> WHAT YOU SHOULD DO: Go to the line in the entries below that holds "[apply Permutation_length_1_inv in" and repeat exactly from there through the line that holds "Definition demo_clock (n : nat) : Time := ((50", inclusive.

> GIVEN RECORDS:

──────

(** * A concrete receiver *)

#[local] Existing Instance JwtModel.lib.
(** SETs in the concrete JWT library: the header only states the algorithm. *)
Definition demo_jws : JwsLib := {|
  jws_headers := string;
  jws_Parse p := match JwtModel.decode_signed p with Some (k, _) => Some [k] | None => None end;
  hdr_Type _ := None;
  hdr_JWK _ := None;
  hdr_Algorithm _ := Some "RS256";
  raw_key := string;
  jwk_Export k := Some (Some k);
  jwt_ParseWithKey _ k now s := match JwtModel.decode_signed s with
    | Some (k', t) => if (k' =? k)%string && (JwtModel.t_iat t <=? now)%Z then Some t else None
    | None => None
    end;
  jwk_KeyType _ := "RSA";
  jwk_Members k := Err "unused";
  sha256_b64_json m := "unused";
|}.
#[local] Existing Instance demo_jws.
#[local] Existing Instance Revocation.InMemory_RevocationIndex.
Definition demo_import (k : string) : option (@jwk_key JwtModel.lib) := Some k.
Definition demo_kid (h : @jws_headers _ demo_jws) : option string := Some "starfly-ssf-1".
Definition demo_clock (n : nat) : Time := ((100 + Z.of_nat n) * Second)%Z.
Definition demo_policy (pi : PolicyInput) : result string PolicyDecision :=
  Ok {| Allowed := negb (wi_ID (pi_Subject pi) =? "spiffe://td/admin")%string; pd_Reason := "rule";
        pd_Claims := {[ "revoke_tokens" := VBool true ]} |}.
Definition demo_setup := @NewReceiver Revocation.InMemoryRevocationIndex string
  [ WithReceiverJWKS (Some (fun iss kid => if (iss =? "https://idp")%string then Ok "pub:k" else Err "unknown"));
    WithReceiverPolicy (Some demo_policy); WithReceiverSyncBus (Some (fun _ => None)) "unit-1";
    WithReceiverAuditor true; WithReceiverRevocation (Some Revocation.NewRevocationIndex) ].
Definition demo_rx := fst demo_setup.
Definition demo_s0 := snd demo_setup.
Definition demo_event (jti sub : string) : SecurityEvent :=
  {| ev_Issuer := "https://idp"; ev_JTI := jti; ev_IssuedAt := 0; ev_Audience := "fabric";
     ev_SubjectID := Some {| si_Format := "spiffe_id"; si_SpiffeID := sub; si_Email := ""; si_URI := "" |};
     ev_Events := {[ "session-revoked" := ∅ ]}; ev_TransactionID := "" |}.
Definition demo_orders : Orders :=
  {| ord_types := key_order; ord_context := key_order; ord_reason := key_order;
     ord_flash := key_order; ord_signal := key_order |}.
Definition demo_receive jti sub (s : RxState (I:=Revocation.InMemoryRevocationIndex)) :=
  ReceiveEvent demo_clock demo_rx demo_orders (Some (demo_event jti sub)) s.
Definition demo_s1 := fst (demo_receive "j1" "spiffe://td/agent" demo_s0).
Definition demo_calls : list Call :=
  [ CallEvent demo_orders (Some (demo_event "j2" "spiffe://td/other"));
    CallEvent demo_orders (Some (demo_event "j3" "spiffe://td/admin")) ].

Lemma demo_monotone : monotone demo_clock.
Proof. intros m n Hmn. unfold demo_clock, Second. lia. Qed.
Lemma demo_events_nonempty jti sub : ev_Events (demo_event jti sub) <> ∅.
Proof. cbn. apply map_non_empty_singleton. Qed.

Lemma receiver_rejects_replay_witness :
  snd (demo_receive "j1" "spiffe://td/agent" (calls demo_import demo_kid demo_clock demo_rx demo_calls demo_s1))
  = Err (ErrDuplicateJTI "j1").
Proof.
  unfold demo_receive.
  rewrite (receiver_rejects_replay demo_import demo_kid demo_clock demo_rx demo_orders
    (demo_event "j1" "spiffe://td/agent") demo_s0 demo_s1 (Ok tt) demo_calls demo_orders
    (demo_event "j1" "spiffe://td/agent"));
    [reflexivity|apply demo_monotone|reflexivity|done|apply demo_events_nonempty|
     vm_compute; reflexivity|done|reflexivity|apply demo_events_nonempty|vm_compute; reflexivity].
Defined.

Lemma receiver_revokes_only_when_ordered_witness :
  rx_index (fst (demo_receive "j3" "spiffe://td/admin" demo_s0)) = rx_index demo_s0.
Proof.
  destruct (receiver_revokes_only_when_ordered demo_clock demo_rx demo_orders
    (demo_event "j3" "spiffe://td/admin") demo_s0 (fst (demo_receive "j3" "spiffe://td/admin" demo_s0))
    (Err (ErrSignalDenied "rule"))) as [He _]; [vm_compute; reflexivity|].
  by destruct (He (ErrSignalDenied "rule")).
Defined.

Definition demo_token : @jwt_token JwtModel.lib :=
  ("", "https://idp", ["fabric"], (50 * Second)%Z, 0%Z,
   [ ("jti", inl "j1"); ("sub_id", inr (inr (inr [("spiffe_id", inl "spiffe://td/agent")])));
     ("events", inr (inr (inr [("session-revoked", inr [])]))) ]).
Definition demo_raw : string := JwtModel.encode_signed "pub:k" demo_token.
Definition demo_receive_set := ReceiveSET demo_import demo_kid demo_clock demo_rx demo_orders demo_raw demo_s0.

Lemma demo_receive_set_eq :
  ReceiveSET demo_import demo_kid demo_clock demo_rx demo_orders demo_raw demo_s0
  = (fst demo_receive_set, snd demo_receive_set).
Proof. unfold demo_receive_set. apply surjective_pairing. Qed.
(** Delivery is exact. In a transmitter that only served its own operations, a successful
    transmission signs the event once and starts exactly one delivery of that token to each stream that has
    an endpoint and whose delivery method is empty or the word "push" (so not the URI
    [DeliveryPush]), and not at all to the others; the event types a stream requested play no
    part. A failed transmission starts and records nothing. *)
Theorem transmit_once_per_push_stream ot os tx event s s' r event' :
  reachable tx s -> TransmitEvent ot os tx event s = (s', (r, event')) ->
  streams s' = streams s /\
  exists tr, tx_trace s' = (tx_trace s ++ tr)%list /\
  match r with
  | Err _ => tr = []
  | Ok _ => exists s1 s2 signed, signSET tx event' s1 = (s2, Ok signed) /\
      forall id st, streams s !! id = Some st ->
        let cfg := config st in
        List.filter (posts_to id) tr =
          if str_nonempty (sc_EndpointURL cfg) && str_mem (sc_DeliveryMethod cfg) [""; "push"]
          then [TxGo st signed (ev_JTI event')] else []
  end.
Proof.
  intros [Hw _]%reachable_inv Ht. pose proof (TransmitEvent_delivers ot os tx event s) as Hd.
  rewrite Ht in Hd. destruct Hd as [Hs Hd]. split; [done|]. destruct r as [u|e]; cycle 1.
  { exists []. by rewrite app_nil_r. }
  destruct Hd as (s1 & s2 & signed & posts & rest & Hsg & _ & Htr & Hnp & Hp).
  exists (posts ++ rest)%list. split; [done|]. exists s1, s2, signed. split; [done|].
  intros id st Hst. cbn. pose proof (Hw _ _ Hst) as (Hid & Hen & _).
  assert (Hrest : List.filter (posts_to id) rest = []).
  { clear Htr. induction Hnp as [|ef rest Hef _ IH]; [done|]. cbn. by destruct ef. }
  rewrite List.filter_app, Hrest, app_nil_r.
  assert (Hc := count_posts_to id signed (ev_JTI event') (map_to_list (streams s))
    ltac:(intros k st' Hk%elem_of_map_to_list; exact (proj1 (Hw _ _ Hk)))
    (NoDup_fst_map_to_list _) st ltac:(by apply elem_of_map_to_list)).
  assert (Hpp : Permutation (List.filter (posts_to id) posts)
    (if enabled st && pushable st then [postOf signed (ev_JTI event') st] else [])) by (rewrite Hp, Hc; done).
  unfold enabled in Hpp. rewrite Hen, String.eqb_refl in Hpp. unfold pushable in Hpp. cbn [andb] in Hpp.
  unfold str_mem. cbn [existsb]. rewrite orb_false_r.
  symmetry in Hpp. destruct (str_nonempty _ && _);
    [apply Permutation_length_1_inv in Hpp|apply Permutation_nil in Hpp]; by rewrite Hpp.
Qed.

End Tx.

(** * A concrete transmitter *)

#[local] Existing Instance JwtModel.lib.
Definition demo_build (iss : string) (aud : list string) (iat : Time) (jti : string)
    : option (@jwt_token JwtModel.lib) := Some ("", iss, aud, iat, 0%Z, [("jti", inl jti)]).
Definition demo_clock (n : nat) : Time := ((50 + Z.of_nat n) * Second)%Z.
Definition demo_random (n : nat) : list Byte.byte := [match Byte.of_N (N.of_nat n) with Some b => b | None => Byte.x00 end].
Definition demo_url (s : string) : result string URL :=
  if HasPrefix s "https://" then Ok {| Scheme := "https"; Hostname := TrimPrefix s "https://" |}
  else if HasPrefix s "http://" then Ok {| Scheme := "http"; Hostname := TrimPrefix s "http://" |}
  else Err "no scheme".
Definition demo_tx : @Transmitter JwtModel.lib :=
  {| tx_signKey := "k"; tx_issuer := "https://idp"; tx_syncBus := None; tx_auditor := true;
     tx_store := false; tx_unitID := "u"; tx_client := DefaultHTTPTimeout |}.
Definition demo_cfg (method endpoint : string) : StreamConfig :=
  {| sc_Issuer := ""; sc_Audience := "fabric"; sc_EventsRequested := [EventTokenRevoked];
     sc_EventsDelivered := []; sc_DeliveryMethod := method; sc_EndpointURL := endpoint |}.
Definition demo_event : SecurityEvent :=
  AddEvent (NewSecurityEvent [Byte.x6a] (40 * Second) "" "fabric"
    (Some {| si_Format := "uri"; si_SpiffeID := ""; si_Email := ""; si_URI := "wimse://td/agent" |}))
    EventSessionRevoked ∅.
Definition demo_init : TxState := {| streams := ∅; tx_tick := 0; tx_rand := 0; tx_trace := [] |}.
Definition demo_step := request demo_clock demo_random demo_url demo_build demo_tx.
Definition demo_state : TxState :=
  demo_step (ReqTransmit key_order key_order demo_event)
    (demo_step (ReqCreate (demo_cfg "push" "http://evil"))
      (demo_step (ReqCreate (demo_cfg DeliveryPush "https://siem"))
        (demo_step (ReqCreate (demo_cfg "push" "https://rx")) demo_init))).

──────

> SOLUTION TO THIS TASK:
    [apply Permutation_length_1_inv in Hpp|apply Permutation_nil in Hpp]; by rewrite Hpp.
Qed.

End Tx.

(** * A concrete transmitter *)

#[local] Existing Instance JwtModel.lib.
Definition demo_build (iss : string) (aud : list string) (iat : Time) (jti : string)
    : option (@jwt_token JwtModel.lib) := Some ("", iss, aud, iat, 0%Z, [("jti", inl jti)]).
Definition demo_clock (n : nat) : Time := ((50 + Z.of_nat n) * Second)%Z.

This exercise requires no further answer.